# Brake Rotor Coating



## EPaterline (Mar 2, 1999)

Hi!
My son and I are replacing his front rotors and brake pads on a 99.5 Jetta MKIV. We have already done the rear brakes successfully so we have some sense of what we are doing. 
I purchased OEM rotors from the VW dealer the other day and was surprised to find that the front rotors cost twice as much as the rear rotors and that the brake surface was "painted" silver. I quickly handed the rotors back to the parts guy and told him i wanted the "shiny rotor that the brake pads grab". After a hearty laugh he told me that the rotors come coated to prevent rust and that we would have to take the coating off before we installed them.
I have tried to get the Fing coating off with brake cleaner (all directions warn never to use petroleum based products to clean brake parts so I used brake cleaner) - it didn't work.
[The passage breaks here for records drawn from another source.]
Lemma forEach_fmap_agree {A B C : Type} (f f' : A → C → Outcome A) (h h' : B → C)
  (l : list B) (acc : A) :
  (∀ a x, x ∈ l → f a (h x) = f' a (h' x)) →
  forEach f (h <$> l) acc = forEach f' (h' <$> l) acc.
Proof.
  revert acc. induction l as [|x l IH]; intros acc Hagree; [done|].
  rewrite !fmap_cons. simpl. rewrite Hagree by apply list_elem_of_here.
  destruct (f' acc (h' x)) as [acc'| |]; simpl; [|done|done].
  apply IH. intros a y Hy. apply Hagree. by apply list_elem_of_further.
Qed.

Lemma parseEmulatorContainer_local (fuel : nat) (g g' : Handle) :
  sameChildren g g' →
  parseEmulatorContainer fuel doc (Some g) = parseEmulatorContainer fuel doc' (Some g').
Proof.
  revert g g'. induction fuel as [|fuel IH]; intros g g' Hsame; [done|].
  simpl.
  destruct (querySelectorAll_local Sel.scope_li_FieldPreview g g' Hsame)
    as (rel & -> & -> & Hrel & Hchild); [by split; [|right]|].
  rewrite (forEach_fmap_agree
             (emulatorItem doc (parseEmulatorContainer fuel doc))
             (emulatorItem doc' (parseEmulatorContainer fuel doc'))
             (g ++.) (g' ++.)); [done|].
  intros data s Hs. destruct (Hchild ltac:(done) s Hs) as [i ->].
  unfold emulatorItem.
  rewrite (emulatorField_local
             (parseEmulatorContainer fuel doc) (parseEmulatorContainer fuel doc')
             g g' i Hsame); [done|by apply Hrel|].
  intros j Hj. by apply IH.
Qed.

End Locality.

(** With two field lists of the same child nodes as the scopes,
    getFirestoreJSON gives the same result. *)
Lemma getFirestoreJSON_same_children (doc doc' : Node) (container container' : Handle)
  (tag tag' : string) (classes classes' : list string)
  (attrs attrs' : list (string * string)) (kids : list Node) (pathname : string) :
  container ≠ [] → container' ≠ [] →
  resolve doc container = Some (Element tag classes attrs kids) →
  resolve doc' container' = Some (Element tag' classes' attrs' kids) →
  "Firestore-Field-List" ∈ classes → "Firestore-Field-List" ∈ classes' →
  getFirestoreJSON doc pathname (Some container)
  = getFirestoreJSON doc' pathname (Some container').
Proof.
  intros Hne Hne' Hres Hres' Hclass Hclass'.
  assert (∀ fuel,
            parseEmulatorContainer fuel doc (Some container)
            = parseEmulatorContainer fuel doc' (Some container')) as Hlocal.
  { intros fuel. apply parseEmulatorContainer_local. split_and!; [done|done|].
    by exists tag, classes, attrs, tag', classes', attrs', kids. }
  unfold getFirestoreJSON, getFirestoreJSONWith, determineRoot, classListContains.
  rewrite Hres, Hres', !bool_decide_eq_true_2 by done.
  destruct (parseEmulatorContainer_returns doc (S (height doc)) (Some container))
    as [fields Hfields].
  { simpl. pose proof (heightAt_le doc container). lia. }
  destruct (parseEmulatorContainer_returns doc' (S (height doc')) (Some container'))
    as [fields' Hfields'].
  { simpl. pose proof (heightAt_le doc' container'). lia. }
  rewrite Hfields, Hfields'.
  assert (S (height doc) <= S (height doc) `max` S (height doc'))%nat as Hle by lia.
  assert (S (height doc') <= S (height doc) `max` S (height doc'))%nat as Hle' by lia.
  pose proof (parseEmulatorContainer_mono_le doc _ _ _ _ Hle Hfields) as Hmax.
  pose proof (parseEmulatorContainer_mono_le doc' _ _ _ _ Hle' Hfields') as Hmax'.
  rewrite Hlocal, Hmax' in Hmax. by injection Hmax as ->.
Qed.

(** X15: Under layout B the parse of a container is that of the children of
    the container alone: two elements with the same child nodes, anywhere in
    two documents and whatever their own tags, classes and attributes, give
    the same fields; and when both are field lists, getFirestoreJSON with each
    as the scope gives the same result. *)
Theorem emulator_parse_is_local (doc doc' : Node) (container container' : Handle)
  (tag tag' : string) (classes classes' : list string)
  (attrs attrs' : list (string * string)) (kids : list Node) :
  container ≠ [] → container' ≠ [] →
  resolve doc container = Some (Element tag classes attrs kids) →
  resolve doc' container' = Some (Element tag' classes' attrs' kids) →
  (∀ fuel,
     parseEmulatorContainer fuel doc (Some container)
     = parseEmulatorContainer fuel doc' (Some container'))
  ∧ ("Firestore-Field-List" ∈ classes → "Firestore-Field-List" ∈ classes' →
     ∀ pathname,
       getFirestoreJSON doc pathname (Some container)
       = getFirestoreJSON doc' pathname (Some container')).
Proof.
  intros Hne Hne' Hres Hres'. split.
  - intros fuel. apply parseEmulatorContainer_local. split_and!; [done|done|].
    by exists tag, classes, attrs, tag', classes', attrs', kids.
  - intros Hclass Hclass' pathname.
    by eapply getFirestoreJSON_same_children.
Qed.

Lemma emulator_parse_is_local_witness :
  getFirestoreJSON Sample.emulatorView "/doc" (Some [0%nat; 0%nat])
  = getFirestoreJSON Sample.bothLayouts "/doc" (Some [1%nat]).
Proof.
  eapply (emulator_parse_is_local Sample.emulatorView Sample.bothLayouts
            [0%nat; 0%nat] [1%nat]); [done|done|reflexivity|reflexivity| |].
  - apply list_elem_of_here.
  - apply list_elem_of_here.
Defined.

(** Layout A is not parsed from the panel alone: a selector with a
    descendant combinator also looks above the scope, so the same panel is
    read differently inside an element of the class database-buttons. *)
Example production_parse_is_not_local :
  resolve Views.panelAlone [0%nat] = resolve Views.panelInButtons [0%nat; 0%nat]
  ∧ (r ← getFirestoreJSON Views.panelAlone "/" (Some [0%nat]); Return (data r))
    = Return (VObject [("UNKNOWN_DOCUMENT_ID", VObject [("k", VString "v")])])
  ∧ (r ← getFirestoreJSON Views.panelInButtons "/" (Some [0%nat; 0%nat]);
     Return (data r))
    = Return (VObject [("UNKNOWN_DOCUMENT_ID", VObject [("k", VObject [])])]).
Proof. split_and!; reflexivity. Qed.

(** ** Arrays under layout B *)

Section EmulatorArrays.
Import JSObject.

(** Writing entries with distinct keys one after the other gives the entries
    themselves. *)
Lemma fold_write_NoDup (entries acc : Props) :
  NoDup (acc.*1 ++ entries.*1) → fold_left Spec.write entries acc = acc ++ entries.
Proof.
  revert acc. induction entries as [|[k v] entries IH]; intros acc Hnd.
  - by rewrite app_nil_r.
  - simpl. unfold Spec.write at 2. simpl.
    assert (k ∉ acc.*1) as Hk.
    { apply list.NoDup_app in Hnd as (_ & Hdisjoint & _). intros Hin.
      apply (Hdisjoint k Hin). apply list_elem_of_here. }
    assert (set k v acc = acc ++ [(k, v)]) as ->.
    { clear -Hk. induction acc as [|[k' w] acc IHacc]; [done|]. simpl.
      rewrite fmap_cons in Hk. apply not_elem_of_cons in Hk as [Hne Hk].
      rewrite bool_decide_eq_false_2 by done. by rewrite IHacc. }
    rewrite IH; [by rewrite <- app_assoc|].
    by rewrite fmap_app, <- app_assoc.
Qed.

End EmulatorArrays.

(** X16: An emulator array whose children declare the keys 0, ..., n - 1, each
    once and in any order, is the sequence of their values in the order of the
    keys. *)
Theorem emulator_array_in_key_order (doc : Node) (fuel : nat)
  (item keyElem typeElem next : Handle) (n : Z) :
  querySelector doc item Sel.FieldPreview_key = Some keyElem →
  querySelector doc item Sel.FieldPreview_type = Some typeElem →
  trim (textContentOf doc typeElem) = "(array)" →
  nextElementSibling doc item = Some next →
  classListContains doc next "FieldPreview-children" = true →
  (heightAt doc next <= fuel)%nat →
  ∃ fields,
    Forall2 (λ child field,
               emulatorField doc (parseEmulatorContainer fuel doc) child = Return field)
      (querySelectorAll doc next Sel.scope_li_FieldPreview) fields
    ∧ ((omap id fields).*1 ≡ₚ ToString <$> seqZ 0 n →
       ∃ values,
         emulatorField doc (parseEmulatorContainer (S fuel) doc) item
         = Return (Some (trim (textContentOf doc keyElem), VArray (Some <$> values) []))
         ∧ length values = Z.to_nat n
         ∧ ∀ i v, 0 <= i < n → (ToString i, v) ∈ omap id fields →
             values !! Z.to_nat i = Some v).
Proof.
  intros Hkey Htype Harray Hnext Hclass Hfuel.
  destruct (results_exist (emulatorField doc (parseEmulatorContainer fuel doc))
              (querySelectorAll doc next Sel.scope_li_FieldPreview))
    as [fields Hfields].
  { intros child Hchild%querySelectorAll_below. apply emulatorField_returns.
    intros sibling Hsibling.
    destruct (parseEmulatorContainer_returns doc fuel (Some sibling)) as [data ->];
      [|by eexists].
    pose proof (below_heightAt doc _ _ (below_sibling doc _ _ _ Hchild Hsibling)).
    simpl. lia. }
  exists fields. split; [done|]. intros Hkeys.
  set (entries := omap id fields) in *.
  assert (NoDup entries.*1) as Hnd.
  { rewrite Hkeys. apply NoDup_fmap_2; [|apply NoDup_seqZ].
    intros i j. apply ToString_inj. }
  assert (filter (λ k, is_Some (parseInt k)) entries.*1 ≡ₚ ToString <$> seqZ 0 n)
    as Hdense.
  { rewrite <- Hkeys. rewrite filter_all; [done|].
    apply list.Forall_forall. intros k Hk. rewrite Hkeys in Hk.
    apply list_elem_of_fmap in Hk as (i & -> & _). rewrite parseInt_ToString.
    by eexists. }
  exists ((λ i, JSObject.get (VObject entries) i) <$> seqZ 0 n). split_and!.
  - unfold emulatorField. rewrite Hkey, Htype, Harray, Hnext, Hclass. cbv zeta.
    rewrite (parseEmulatorContainer_fold doc fuel next fields Hfields).
    simpl. do 3 f_equal. fold entries.
    rewrite (fold_write_NoDup entries []) by done. simpl.
    rewrite convertMapToArray_elements, (dense_sortedKeys entries n Hdense).
    by rewrite <- list_fmap_compose.
  - by rewrite length_fmap, length_seqZ.
  - intros i v Hi Hin. rewrite list_lookup_fmap, lookup_seqZ_lt by lia. simpl.
    rewrite Z2Nat.id, Z.add_0_l by lia.
    by rewrite (lookup_elem_NoDup _ _ _ Hnd Hin).
Qed.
So then I used gasoline - that didn't work either. 
A. How the heck do you get the paint off?
B. Do you really need to get the paint off? Won't the brake pads take it off when you use the brakes?
Also, thanks to the mechanic who did the last rotor replacement the head on the set screw is snapped off. Since the brakes worked fine without the set screw can I leave well enough alone or do I have to drill it out? Aside from making things harder to align when you are putting the wheel bolts back on it doesn't seem to really do anything.
Thanks for the help!


----------



## GTijoejoe (Oct 6, 2001)

*Re: Brake Rotor Coating (EPaterline)*

The paint is some type of zinc or geomet coating, you don't have to take it off.... don't worry about it, the pad friction will do its job either way and soon enough the coating will be gone.
The retaining screw on the disk is only there to keep it seated for the wheel alignment, some vehicles don't even have retaining screws from the factory.


----------



## spitpilot (Feb 14, 2000)

*Re: Brake Rotor Coating (GTijoejoe)*

As long as you clean the rotor braking surfaces good with "BrakeCleen" to make sure there is no oil or greasey stuff on there, all will be fine. I've run rotors w/o set screws in the past...only PITA is gettin wheel on..helps if you have a "wheel installer" tool from ESC!...I always put a dab of antisieze on my set screws to prevent future issues! http://****************.com/smile/emthup.gif


----------



## EPaterline (Mar 2, 1999)

*Re: Brake Rotor Coating (EPaterline)*

Thanks all. The VW dealership told me to grind it off. I sanded it off in a couple of minutes. I was affraid the coating might make the brakes squeel if I didn't clean it off. Used brake cleaner on the surfaces before installing. As you all predicted, no problem with set screws - just a bit of a challenge getting the wheel and rotor to line up. The front brakes and rotors were much easier to do than the rears.


----------